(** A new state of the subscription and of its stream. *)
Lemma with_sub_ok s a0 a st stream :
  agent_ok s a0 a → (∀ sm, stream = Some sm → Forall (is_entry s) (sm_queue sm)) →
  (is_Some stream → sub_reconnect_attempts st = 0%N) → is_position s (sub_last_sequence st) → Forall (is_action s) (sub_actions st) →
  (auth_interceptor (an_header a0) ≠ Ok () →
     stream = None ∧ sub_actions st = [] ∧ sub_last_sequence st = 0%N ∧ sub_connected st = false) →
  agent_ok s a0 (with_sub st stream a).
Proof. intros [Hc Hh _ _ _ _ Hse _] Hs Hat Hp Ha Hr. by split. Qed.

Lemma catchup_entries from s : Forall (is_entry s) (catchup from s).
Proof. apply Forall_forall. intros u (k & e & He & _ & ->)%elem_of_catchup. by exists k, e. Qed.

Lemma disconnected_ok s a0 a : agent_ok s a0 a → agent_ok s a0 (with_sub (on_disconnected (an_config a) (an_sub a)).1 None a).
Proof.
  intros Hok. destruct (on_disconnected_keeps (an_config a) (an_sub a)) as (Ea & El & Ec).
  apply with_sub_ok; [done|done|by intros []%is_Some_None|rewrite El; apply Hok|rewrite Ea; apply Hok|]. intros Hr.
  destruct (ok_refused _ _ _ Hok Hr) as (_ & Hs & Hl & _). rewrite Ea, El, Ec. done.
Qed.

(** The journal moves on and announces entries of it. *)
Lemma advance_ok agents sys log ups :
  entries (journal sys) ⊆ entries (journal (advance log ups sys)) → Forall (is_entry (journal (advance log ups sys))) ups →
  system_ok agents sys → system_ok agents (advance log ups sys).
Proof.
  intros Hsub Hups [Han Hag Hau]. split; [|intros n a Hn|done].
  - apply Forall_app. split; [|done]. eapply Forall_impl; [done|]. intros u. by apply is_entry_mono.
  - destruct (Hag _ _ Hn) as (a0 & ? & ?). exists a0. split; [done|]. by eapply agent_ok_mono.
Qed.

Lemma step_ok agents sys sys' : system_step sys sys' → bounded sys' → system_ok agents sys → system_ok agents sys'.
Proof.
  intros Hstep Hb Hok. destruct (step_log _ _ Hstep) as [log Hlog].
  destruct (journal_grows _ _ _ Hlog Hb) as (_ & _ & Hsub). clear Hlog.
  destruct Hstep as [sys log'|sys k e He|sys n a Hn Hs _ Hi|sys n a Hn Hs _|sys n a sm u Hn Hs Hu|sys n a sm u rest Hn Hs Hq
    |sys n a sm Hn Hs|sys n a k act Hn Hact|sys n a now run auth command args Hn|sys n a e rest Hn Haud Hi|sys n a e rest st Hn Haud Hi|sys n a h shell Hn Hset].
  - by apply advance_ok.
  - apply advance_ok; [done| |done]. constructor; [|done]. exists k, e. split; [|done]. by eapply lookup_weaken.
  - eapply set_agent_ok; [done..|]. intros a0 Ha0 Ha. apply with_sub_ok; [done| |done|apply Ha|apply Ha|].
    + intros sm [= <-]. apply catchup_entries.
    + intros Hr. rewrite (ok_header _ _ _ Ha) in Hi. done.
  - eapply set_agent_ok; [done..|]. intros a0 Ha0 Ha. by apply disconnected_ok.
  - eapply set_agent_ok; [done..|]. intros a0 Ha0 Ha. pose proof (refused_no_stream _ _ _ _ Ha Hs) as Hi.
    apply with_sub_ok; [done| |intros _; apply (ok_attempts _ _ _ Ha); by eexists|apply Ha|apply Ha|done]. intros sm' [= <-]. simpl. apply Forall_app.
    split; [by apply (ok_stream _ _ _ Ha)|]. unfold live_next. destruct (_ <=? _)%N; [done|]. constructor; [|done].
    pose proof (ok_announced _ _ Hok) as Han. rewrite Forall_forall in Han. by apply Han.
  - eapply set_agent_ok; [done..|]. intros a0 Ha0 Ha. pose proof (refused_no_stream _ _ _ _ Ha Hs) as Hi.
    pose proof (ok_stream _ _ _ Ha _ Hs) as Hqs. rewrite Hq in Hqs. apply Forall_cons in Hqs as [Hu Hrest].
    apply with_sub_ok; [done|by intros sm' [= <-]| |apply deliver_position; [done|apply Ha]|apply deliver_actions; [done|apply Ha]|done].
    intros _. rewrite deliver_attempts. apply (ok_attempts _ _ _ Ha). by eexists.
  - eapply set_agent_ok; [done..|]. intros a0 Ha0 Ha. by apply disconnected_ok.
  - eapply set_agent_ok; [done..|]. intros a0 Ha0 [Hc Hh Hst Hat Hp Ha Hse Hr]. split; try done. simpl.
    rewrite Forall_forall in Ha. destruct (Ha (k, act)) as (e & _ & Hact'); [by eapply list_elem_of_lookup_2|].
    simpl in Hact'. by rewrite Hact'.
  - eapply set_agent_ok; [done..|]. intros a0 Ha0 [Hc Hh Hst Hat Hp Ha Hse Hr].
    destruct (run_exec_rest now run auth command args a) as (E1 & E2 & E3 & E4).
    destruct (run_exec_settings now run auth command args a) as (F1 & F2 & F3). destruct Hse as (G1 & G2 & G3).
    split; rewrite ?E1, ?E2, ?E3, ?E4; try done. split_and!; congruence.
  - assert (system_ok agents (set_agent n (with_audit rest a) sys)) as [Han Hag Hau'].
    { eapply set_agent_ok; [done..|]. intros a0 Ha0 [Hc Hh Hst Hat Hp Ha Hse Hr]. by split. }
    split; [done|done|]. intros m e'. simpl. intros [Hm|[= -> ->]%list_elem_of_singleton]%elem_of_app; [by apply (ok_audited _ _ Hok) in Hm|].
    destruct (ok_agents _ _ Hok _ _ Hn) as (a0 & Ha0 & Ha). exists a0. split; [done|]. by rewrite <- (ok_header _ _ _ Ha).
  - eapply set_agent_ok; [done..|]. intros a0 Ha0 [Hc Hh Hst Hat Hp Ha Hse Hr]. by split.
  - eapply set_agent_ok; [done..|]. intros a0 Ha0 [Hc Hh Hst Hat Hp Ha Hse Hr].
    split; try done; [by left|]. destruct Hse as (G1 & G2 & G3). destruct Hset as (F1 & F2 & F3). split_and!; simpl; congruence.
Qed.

####################

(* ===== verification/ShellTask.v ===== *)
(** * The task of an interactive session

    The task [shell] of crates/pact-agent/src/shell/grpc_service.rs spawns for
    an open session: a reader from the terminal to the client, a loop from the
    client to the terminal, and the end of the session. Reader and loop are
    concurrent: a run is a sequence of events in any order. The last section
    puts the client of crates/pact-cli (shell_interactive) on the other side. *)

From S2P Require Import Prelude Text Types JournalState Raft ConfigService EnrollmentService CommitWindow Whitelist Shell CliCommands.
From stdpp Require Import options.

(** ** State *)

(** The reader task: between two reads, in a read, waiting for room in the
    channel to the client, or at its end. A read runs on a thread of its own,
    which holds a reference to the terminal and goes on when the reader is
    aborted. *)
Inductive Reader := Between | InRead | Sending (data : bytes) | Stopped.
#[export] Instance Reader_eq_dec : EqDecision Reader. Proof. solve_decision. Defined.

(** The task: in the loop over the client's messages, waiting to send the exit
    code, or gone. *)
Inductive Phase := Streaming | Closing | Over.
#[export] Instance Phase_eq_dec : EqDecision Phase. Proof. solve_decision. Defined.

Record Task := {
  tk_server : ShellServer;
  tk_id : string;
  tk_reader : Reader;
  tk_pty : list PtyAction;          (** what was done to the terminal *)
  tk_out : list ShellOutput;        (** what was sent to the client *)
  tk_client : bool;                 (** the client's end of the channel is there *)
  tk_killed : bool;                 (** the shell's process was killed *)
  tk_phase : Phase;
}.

####################

Assignment: Copy out each line of the data in which the word "Import" appears.

Result:
From S2P Require Import Prelude Text Types JournalState Raft ConfigService EnrollmentService CommitWindow Whitelist Shell CliCommands.
From stdpp Require Import options.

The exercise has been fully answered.